● **ACTION ITEM**: Only the lines below starting at the one that contains "ic_Flags : Z;" and ending at the one that contains "(** * Reading *)" are to be reproduced, exactly and with both ends kept.

** EXERCISE MATERIAL follows **

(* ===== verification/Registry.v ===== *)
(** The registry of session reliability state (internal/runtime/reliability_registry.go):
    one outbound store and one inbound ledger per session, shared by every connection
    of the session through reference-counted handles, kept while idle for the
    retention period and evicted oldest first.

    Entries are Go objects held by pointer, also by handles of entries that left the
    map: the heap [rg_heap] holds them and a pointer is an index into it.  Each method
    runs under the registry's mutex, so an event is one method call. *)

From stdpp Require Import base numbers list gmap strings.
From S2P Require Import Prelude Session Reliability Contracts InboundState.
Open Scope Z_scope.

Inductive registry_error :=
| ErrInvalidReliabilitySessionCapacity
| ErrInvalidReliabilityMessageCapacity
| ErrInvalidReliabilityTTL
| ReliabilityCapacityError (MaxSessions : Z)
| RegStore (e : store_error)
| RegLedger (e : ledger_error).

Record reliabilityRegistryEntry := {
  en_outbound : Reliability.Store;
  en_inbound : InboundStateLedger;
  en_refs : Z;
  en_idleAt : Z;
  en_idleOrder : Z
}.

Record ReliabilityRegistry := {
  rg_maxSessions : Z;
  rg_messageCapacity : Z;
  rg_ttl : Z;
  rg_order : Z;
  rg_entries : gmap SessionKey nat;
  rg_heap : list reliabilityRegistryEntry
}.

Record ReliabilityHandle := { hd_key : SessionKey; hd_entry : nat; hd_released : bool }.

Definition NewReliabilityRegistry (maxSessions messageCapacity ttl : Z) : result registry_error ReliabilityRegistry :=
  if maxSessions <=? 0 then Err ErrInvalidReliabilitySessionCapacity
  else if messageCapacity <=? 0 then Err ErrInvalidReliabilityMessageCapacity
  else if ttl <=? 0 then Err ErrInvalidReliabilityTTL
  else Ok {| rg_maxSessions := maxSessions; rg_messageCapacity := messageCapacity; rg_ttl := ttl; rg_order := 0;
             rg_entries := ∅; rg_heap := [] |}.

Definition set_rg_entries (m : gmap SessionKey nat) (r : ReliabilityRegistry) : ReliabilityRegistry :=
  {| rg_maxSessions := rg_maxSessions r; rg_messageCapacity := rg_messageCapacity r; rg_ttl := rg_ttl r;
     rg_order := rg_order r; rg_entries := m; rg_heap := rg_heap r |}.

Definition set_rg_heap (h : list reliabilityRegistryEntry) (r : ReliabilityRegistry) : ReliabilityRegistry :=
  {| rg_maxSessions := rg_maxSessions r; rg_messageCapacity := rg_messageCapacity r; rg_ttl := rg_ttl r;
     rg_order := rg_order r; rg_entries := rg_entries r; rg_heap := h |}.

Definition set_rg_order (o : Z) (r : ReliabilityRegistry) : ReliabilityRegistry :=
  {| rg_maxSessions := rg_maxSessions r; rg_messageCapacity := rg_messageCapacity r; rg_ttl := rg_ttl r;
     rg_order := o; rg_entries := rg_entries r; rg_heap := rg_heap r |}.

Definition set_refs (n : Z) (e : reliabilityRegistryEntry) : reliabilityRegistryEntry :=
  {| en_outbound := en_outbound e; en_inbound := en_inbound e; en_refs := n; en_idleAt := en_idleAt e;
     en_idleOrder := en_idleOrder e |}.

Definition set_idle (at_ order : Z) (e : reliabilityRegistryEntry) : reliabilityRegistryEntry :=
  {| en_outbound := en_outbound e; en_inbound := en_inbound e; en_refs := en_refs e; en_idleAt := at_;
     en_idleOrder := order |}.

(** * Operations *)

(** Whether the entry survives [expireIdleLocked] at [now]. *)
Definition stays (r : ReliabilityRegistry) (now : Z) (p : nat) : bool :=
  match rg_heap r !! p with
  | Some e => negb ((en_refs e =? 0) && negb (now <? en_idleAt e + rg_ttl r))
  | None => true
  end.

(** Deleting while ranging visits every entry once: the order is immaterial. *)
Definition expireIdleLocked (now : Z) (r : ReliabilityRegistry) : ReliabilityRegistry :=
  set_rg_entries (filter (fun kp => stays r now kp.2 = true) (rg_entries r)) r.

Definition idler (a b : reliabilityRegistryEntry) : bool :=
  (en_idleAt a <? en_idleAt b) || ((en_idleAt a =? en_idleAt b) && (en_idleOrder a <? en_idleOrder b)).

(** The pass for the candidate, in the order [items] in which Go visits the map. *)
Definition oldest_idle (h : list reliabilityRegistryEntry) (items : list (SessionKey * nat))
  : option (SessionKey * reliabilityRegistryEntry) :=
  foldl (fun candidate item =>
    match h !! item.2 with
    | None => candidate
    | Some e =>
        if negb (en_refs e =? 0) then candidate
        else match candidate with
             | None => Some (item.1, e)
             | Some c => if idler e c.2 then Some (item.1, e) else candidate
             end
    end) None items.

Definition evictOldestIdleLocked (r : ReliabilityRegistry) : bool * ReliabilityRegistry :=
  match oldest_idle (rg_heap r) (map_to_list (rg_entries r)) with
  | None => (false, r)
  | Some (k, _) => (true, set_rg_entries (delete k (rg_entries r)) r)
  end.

** End of EXERCISE MATERIAL **
** EXERCISE MATERIAL follows **

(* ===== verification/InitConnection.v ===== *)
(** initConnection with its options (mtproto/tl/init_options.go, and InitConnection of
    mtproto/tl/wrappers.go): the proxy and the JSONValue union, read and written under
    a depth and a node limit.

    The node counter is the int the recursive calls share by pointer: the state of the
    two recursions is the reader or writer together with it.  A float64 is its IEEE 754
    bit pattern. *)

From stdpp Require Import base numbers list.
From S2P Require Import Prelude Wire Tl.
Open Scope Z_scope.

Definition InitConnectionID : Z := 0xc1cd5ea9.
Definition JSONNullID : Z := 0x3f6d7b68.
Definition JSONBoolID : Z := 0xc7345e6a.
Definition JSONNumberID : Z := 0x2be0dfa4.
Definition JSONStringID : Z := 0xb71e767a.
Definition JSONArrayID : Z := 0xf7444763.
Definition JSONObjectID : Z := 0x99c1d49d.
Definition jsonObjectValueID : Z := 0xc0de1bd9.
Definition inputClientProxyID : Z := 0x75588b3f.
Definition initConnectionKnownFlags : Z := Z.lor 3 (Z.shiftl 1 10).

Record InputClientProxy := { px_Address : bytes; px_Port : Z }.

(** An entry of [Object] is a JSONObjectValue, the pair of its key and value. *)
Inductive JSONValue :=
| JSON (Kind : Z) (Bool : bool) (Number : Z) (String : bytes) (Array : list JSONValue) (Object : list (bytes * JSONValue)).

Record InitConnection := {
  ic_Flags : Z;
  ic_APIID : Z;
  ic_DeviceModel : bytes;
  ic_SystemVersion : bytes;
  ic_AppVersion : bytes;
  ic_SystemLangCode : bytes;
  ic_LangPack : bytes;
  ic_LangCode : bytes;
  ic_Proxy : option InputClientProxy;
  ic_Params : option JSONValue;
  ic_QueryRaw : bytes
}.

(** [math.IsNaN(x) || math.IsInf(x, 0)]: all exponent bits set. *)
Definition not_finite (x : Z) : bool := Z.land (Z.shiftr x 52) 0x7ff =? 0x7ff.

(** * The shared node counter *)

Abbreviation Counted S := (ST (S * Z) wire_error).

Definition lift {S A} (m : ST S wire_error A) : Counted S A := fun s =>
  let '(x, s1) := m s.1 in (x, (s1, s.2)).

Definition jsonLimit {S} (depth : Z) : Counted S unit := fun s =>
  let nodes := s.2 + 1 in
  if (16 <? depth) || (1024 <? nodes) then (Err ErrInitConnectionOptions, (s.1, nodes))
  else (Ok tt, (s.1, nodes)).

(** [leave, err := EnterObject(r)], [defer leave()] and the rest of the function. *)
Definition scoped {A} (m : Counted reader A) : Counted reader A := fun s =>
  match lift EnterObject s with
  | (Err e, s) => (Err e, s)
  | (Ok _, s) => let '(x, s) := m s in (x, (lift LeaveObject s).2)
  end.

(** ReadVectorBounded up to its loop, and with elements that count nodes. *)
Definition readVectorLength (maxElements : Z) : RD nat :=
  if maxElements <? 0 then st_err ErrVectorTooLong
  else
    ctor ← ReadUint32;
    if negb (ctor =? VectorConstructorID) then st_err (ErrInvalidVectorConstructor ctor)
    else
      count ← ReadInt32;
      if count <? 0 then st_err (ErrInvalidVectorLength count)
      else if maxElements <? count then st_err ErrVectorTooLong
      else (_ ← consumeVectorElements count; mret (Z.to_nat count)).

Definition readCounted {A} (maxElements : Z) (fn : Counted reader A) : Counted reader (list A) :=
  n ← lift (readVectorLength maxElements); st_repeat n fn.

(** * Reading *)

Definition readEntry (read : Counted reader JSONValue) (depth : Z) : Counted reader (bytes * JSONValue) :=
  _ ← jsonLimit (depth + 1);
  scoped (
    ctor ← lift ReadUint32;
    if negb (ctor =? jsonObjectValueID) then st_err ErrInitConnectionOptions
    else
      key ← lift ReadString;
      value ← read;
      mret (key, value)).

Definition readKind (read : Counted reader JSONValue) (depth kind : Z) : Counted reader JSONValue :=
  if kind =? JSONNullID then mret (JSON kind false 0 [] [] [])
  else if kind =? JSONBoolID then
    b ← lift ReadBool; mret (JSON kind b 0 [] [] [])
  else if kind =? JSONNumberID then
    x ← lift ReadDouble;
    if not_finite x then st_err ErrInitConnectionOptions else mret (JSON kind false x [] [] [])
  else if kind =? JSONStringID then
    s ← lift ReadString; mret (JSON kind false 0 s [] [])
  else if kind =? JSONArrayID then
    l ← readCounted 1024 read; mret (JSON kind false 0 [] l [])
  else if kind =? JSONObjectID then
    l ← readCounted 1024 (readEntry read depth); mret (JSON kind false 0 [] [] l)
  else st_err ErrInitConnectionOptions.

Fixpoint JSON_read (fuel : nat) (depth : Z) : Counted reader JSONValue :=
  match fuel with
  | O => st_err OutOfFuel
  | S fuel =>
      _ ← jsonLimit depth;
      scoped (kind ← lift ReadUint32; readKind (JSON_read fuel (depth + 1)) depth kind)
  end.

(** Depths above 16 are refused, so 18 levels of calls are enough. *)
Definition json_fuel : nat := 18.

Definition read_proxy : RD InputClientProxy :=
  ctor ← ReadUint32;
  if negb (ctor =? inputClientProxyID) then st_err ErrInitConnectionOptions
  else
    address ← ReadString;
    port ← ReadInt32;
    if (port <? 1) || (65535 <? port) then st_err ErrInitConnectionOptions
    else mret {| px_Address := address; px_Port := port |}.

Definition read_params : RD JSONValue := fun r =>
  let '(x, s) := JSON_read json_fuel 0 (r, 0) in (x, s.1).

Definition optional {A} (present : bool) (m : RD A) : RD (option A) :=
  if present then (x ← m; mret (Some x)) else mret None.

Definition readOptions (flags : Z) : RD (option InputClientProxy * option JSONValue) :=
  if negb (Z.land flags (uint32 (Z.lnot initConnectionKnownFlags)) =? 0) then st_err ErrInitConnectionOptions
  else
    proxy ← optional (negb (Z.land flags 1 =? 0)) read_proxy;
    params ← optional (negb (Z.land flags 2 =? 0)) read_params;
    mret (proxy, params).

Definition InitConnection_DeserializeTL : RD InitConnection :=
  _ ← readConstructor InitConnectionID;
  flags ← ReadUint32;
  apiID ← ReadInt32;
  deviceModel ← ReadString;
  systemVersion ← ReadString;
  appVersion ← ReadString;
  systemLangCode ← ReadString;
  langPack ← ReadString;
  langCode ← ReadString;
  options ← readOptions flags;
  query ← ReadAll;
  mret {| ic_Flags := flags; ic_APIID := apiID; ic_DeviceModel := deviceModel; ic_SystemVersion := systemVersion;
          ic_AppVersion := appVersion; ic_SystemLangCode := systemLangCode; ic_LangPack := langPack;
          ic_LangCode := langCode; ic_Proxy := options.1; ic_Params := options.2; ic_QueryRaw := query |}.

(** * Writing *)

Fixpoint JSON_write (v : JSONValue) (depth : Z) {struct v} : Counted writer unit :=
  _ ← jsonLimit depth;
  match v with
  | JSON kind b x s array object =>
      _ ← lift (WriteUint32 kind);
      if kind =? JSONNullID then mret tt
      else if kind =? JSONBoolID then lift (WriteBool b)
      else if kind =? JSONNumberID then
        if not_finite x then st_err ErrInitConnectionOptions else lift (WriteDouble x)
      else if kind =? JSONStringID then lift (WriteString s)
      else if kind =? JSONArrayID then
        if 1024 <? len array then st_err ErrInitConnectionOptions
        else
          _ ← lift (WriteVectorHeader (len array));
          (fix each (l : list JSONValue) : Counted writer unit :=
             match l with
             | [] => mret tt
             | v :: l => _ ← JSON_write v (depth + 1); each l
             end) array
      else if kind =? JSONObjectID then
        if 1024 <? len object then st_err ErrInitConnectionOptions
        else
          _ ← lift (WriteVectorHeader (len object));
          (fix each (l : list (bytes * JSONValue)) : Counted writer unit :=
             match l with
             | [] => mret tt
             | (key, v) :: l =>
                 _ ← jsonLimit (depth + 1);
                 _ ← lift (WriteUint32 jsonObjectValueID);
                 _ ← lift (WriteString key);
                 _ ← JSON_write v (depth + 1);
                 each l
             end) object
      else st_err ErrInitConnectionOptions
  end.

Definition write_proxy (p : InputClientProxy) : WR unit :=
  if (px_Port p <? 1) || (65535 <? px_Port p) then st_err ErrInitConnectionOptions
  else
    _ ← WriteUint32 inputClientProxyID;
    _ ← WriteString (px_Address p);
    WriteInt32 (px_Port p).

** End of EXERCISE MATERIAL **

● **REPLY TO THE TASK**:
  ic_Flags : Z;
  ic_APIID : Z;
  ic_DeviceModel : bytes;
  ic_SystemVersion : bytes;
  ic_AppVersion : bytes;
  ic_SystemLangCode : bytes;
  ic_LangPack : bytes;
  ic_LangCode : bytes;
  ic_Proxy : option InputClientProxy;
  ic_Params : option JSONValue;
  ic_QueryRaw : bytes
}.

(** [math.IsNaN(x) || math.IsInf(x, 0)]: all exponent bits set. *)
Definition not_finite (x : Z) : bool := Z.land (Z.shiftr x 52) 0x7ff =? 0x7ff.

(** * The shared node counter *)

Abbreviation Counted S := (ST (S * Z) wire_error).

Definition lift {S A} (m : ST S wire_error A) : Counted S A := fun s =>
  let '(x, s1) := m s.1 in (x, (s1, s.2)).

Definition jsonLimit {S} (depth : Z) : Counted S unit := fun s =>
  let nodes := s.2 + 1 in
  if (16 <? depth) || (1024 <? nodes) then (Err ErrInitConnectionOptions, (s.1, nodes))
  else (Ok tt, (s.1, nodes)).

(** [leave, err := EnterObject(r)], [defer leave()] and the rest of the function. *)
Definition scoped {A} (m : Counted reader A) : Counted reader A := fun s =>
  match lift EnterObject s with
  | (Err e, s) => (Err e, s)
  | (Ok _, s) => let '(x, s) := m s in (x, (lift LeaveObject s).2)
  end.

(** ReadVectorBounded up to its loop, and with elements that count nodes. *)
Definition readVectorLength (maxElements : Z) : RD nat :=
  if maxElements <? 0 then st_err ErrVectorTooLong
  else
    ctor ← ReadUint32;
    if negb (ctor =? VectorConstructorID) then st_err (ErrInvalidVectorConstructor ctor)
    else
      count ← ReadInt32;
      if count <? 0 then st_err (ErrInvalidVectorLength count)
      else if maxElements <? count then st_err ErrVectorTooLong
      else (_ ← consumeVectorElements count; mret (Z.to_nat count)).

Definition readCounted {A} (maxElements : Z) (fn : Counted reader A) : Counted reader (list A) :=
  n ← lift (readVectorLength maxElements); st_repeat n fn.

(** * Reading *)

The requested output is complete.